SEOs have recognized this new reality and have refined their content to please the algorithms. You, as a marketer, web designer or web master, have to find out what the others are doing before you develop a SEO campaign.
Just jumping into SEO and writing articles using what you consider good keywords is not the total story to search engine optimization. You have to, of course, know what keywords your reader/users/customers are entering, but you also have to know how the competition fits into that equation. In other words, you have to look at supply in addition to demand. Google offers publishers a tool whereby you can see how proposed keywords are searched, and what the competition is, and then you can use their analytics tool to further define the uses.
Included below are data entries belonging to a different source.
(** C6. For every pan delta [(dx, dy)] whose scaled products fit in an
    [int32], every orientation and every starting view center such that
    neither the pan by [(dx, dy)] nor the pan by [(-dx, -dy)] triggers
    boundary clamping, [MoveViewport (dx, dy)] followed by
    [MoveViewport (-dx, -dy)] returns the view center to its original
    value. *)
Theorem pan_and_back_restores_center
        (w : World) (vp : Viewport) (dx dy : Z) :
  in_int32 (vp_xview vp) -> in_int32 (vp_yview vp) ->
  pan_fits dx dy ->
  pan_unclamped w vp dx dy ->
  pan_unclamped w (MoveViewport w vp dx dy) (- dx) (- dy) ->
  let vp2 := MoveViewport w (MoveViewport w vp dx dy) (- dx) (- dy) in
  vp_xview vp2 = vp_xview vp /\ vp_yview vp2 = vp_yview vp.
Proof.
  intros Hx Hy Hfits Hfree1 Hfree2 vp2.
  pose proof (MoveViewport_center w vp dx dy) as Hc1.
  rewrite Hfree1 in Hc1.
  destruct (MoveViewport_keeps w vp dx dy) as [Ho Htw].
  pose proof (pan_target_round_trip vp (MoveViewport w vp dx dy) dx dy
                Hx Hy Hfits Ho Htw Hc1) as Hback.
  pose proof (MoveViewport_center w (MoveViewport w vp dx dy) (- dx) (- dy))
    as Hc2.
  fold vp2 in Hc2. rewrite Hfree2, Hback in Hc2.
  injection Hc2 as -> ->. split; reflexivity.
Qed.

Lemma pan_and_back_restores_center_witness :
  vp_xview (MoveViewport sample_world
              (MoveViewport sample_world (sample_viewport VOR_EAST) 24 8)
              (- 24) (- 8)) = 16384 /\
  vp_yview (MoveViewport sample_world
              (MoveViewport sample_world (sample_viewport VOR_EAST) 24 8)
              (- 24) (- 8)) = 16384.
Proof.
  assert (Hx : in_int32 (vp_xview (sample_viewport VOR_EAST)))
    by (vm_compute; split; discriminate).
  assert (Hy : in_int32 (vp_yview (sample_viewport VOR_EAST)))
    by (vm_compute; split; discriminate).
  assert (Hfits : pan_fits 24 8)
    by (vm_compute; repeat split; discriminate).
  exact (pan_and_back_restores_center sample_world (sample_viewport VOR_EAST)
           24 8 Hx Hy Hfits eq_refl eq_refl).
Defined.

Example pan_moves_center :
  vp_xview (MoveViewport sample_world (sample_viewport VOR_EAST) 24 8) = 16224
  /\ vp_yview (MoveViewport sample_world (sample_viewport VOR_EAST) 24 8)
     = 16352
  /\ dirty_marks (MoveViewport sample_world (sample_viewport VOR_EAST) 24 8)
     = 1%nat.
Proof. repeat split; reflexivity. Qed.

(** ** Rotation *)

Lemma Rotate_val_step (o : ViewOrientation) (direction : Z) :
  Rotate_val o direction
  = (orient_val o + (if direction >? 0 then 1 else -1)) mod VOR_NUM_ORIENT.
Proof.
  unfold Rotate_val. destruct o, (direction >? 0); reflexivity.
Qed.

Lemma Rotate_val_range (o : ViewOrientation) (direction : Z) :
  0 <= Rotate_val o direction < VOR_NUM_ORIENT.
Proof.
  rewrite Rotate_val_step. apply Z.mod_pos_bound. reflexivity.
Qed.

Lemma orient_val_of_val (v : Z) :
  0 <= v < VOR_NUM_ORIENT -> orient_val (orient_of_val v) = v.
Proof.
  unfold VOR_NUM_ORIENT. intros Hv.
  assert (Hcases : v = 0 \/ v = 1 \/ v = 2 \/ v = 3) by lia.
  destruct Hcases as [-> | [-> | [-> | ->]]]; reflexivity.
Qed.

Section Rotation.
Variable to_coord : Z -> Z.
Variable GTP_INVALID : Z.
Variable w : World.
Variable store : SpriteStore.

Let cursor := ComputeCursorPosition to_coord GTP_INVALID w store.
Let rotate := Rotate to_coord GTP_INVALID w store.

(** [ComputeCursorPosition] keeps the orientation and never takes back a
    redraw signal. *)
Lemma ComputeCursorPosition_keeps (vp : Viewport) :
  orientation (cursor vp) = orientation vp /\
  (dirty_marks vp <= dirty_marks (cursor vp))%nat.
Proof.
  unfold cursor, ComputeCursorPosition.
  destruct (found _ && _); simpl; split; auto.
Qed.

Lemma Rotate_orientation (vp : Viewport) (direction : Z) :
  orientation (rotate vp direction)
  = orient_of_val (Rotate_val (orientation vp) direction).
Proof.
  unfold rotate, Rotate. cbv zeta. unfold MarkDirty. cbn [orientation].
  fold (cursor (set_orientation vp
                  (orient_of_val (Rotate_val (orientation vp) direction)))).
  rewrite (proj1 (ComputeCursorPosition_keeps _)). reflexivity.
Qed.

Lemma Rotate_marks_dirty (vp : Viewport) (direction : Z) :
  dirty_marks (rotate vp direction)
  = Datatypes.S
      (dirty_marks
         (cursor (set_orientation vp
                    (orient_of_val (Rotate_val (orientation vp) direction)))))
  /\ (dirty_marks vp < dirty_marks (rotate vp direction))%nat.
Proof.
  unfold rotate, Rotate. cbv zeta. unfold MarkDirty. cbn [dirty_marks].
  fold (cursor (set_orientation vp
                  (orient_of_val (Rotate_val (orientation vp) direction)))).
  split; [reflexivity |].
  pose proof (proj2 (ComputeCursorPosition_keeps
                       (set_orientation vp
                          (orient_of_val
                             (Rotate_val (orientation vp) direction))))) as Hle.
  simpl in Hle. lia.
Qed.

End Rotation.

(** C8. For every starting orientation and every rotation direction,
    applying [Rotate] four times with that same direction returns the
    orientation to its original value; each single [Rotate] advances the
    orientation by exactly +1 (positive direction, clockwise) or -1 (negative
    direction) modulo 4, and always signals a redraw. *)
Theorem Rotate_cycles_and_redraws
        (to_coord : Z -> Z) (GTP_INVALID : Z) (w : World) (store : SpriteStore)
        (vp : Viewport) (direction : Z) :
  let rotate := fun v : Viewport =>
                  Rotate to_coord GTP_INVALID w store v direction in
  orientation (rotate (rotate (rotate (rotate vp)))) = orientation vp /\
  (0 < direction ->
   orient_val (orientation (rotate vp))
   = (orient_val (orientation vp) + 1) mod 4) /\
  (direction < 0 ->
   orient_val (orientation (rotate vp))
   = (orient_val (orientation vp) - 1) mod 4) /\
  (dirty_marks vp < dirty_marks (rotate vp))%nat.
Proof.
  intros rotate. unfold rotate.
  split; [| split; [| split]].
  - rewrite !Rotate_orientation. unfold Rotate_val.
    destruct (orientation vp), (direction >? 0); reflexivity.
  - intros Hpos. rewrite Rotate_orientation.
    rewrite orient_val_of_val by apply Rotate_val_range.
    rewrite Rotate_val_step.
    replace (direction >? 0) with true; [reflexivity |].
    symmetry. rewrite Z.gtb_ltb. apply Z.ltb_lt. exact Hpos.
  - intros Hneg. rewrite Rotate_orientation.
    rewrite orient_val_of_val by apply Rotate_val_range.
    rewrite Rotate_val_step.
    replace (direction >? 0) with false; [reflexivity |].
    symmetry. rewrite Z.gtb_ltb. apply Z.ltb_ge. lia.
  - apply Rotate_marks_dirty.
Qed.

Example Rotate_clockwise_sample :
  orientation (Rotate int32 sample_GTP_INVALID sample_world sample_store
                      (sample_viewport VOR_WEST) 1) = VOR_NORTH.
Proof. rewrite Rotate_orientation. reflexivity. Qed.

(** ** Voxels that contribute nothing *)

Section Untouched.
Variable w : World.
Context {S : Type} `{Collector S}.

(** No voxel of the world changes the collector. *)
Hypothesis voxels_ignored :
  forall (c : S) (xpos ypos count a b d e f : Z),
    CollectVoxel c (voxels (GetStack w xpos ypos) count) a b d e f = c.

Lemma stack_loop_untouched (xpos ypos world_x world_y north_x : Z) (n : nat) :
  forall (count : Z) (c : S),
    stack_loop n count (GetStack w xpos ypos) xpos ypos world_x world_y
               north_x c = c.
Proof.
  induction n as [| n IH]; intros count c; cbn [stack_loop].
  - reflexivity.
  - destruct (voxel_test _ _).
    + apply IH.
    + reflexivity.
    + rewrite voxels_ignored. apply IH.
Qed.

Lemma collect_column_untouched (xpos world_x ypos : Z) (c : S) :
  collect_column w xpos world_x ypos c = c.
Proof.
  unfold collect_column.
  destruct (column_left_of_window _ _); [reflexivity |].
  destruct (column_right_of_window _ _); [reflexivity |].
  apply stack_loop_untouched.
Qed.

Lemma ypos_loop_untouched (xpos world_x : Z) (n : nat) :
  forall (ypos : Z) (c : S), ypos_loop w n ypos xpos world_x c = c.
Proof.
  induction n as [| n IH]; intros ypos c; cbn [ypos_loop].
  - reflexivity.
  - rewrite collect_column_untouched. apply IH.
Qed.

Lemma xpos_loop_untouched (n : nat) :
  forall (xpos : Z) (c : S), xpos_loop w n xpos c = c.
Proof.
  induction n as [| n IH]; intros xpos c; cbn [xpos_loop].
  - reflexivity.
  - rewrite ypos_loop_untouched. apply IH.
Qed.

Lemma Collect_untouched (c : S) : Collect w c = c.
Proof. apply xpos_loop_untouched. Qed.

End Untouched.

Lemma SpriteCollector_ignores_invalid
      (to_coord : Z -> Z) (GTP_INVALID : Z) (store : SpriteStore)
      (sc : SpriteCollector) (svd : SurfaceVoxelData)
      (xpos ypos zpos xnorth ynorth : Z) :
  ground_type svd = GTP_INVALID ->
  SpriteCollector_CollectVoxel to_coord GTP_INVALID store sc
    (SurfaceVoxel svd) xpos ypos zpos xnorth ynorth = sc.
Proof.
  intros Hinv. unfold SpriteCollector_CollectVoxel.
  rewrite Hinv, Z.eqb_refl. reflexivity.
Qed.

Lemma PixelFinder_ignores_invalid
      (GTP_INVALID : Z) (store : SpriteStore)
      (pf : PixelFinder) (svd : SurfaceVoxelData)
      (xpos ypos zpos xnorth ynorth : Z) :
  ground_type svd = GTP_INVALID ->
  PixelFinder_CollectVoxel GTP_INVALID store pf
    (SurfaceVoxel svd) xpos ypos zpos xnorth ynorth = pf.
Proof.
  intros Hinv. unfold PixelFinder_CollectVoxel.
  rewrite Hinv, Z.eqb_refl. reflexivity.
Qed.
WordTracker is one of the most popular programs to find out both the demand (how many people are using that word or phrase) and the supply (how many sites match that word or phrase on their sites). Your competitors are using keyword optimization tools for the Goldilocks solution: not too many, not too few, just the right amount.
You can further enhance your knowledge about what your competition is doing by using online software programs that analyze use of keywords. You can then find out not only how many other sites are using your ideal keywords, you can locate the sites that have the best success with them, and discover their placement and density of use. The keyword density is how many times it is used on a page, an important criteria for the engines.
So, whether you want to perform these analyses on your own, using Google or WordTracker, or you prefer to use a service that will do this for you, it is important that you know what the competitors are doing before you even get started. Otherwise, you will be doing a lot of pointless writing.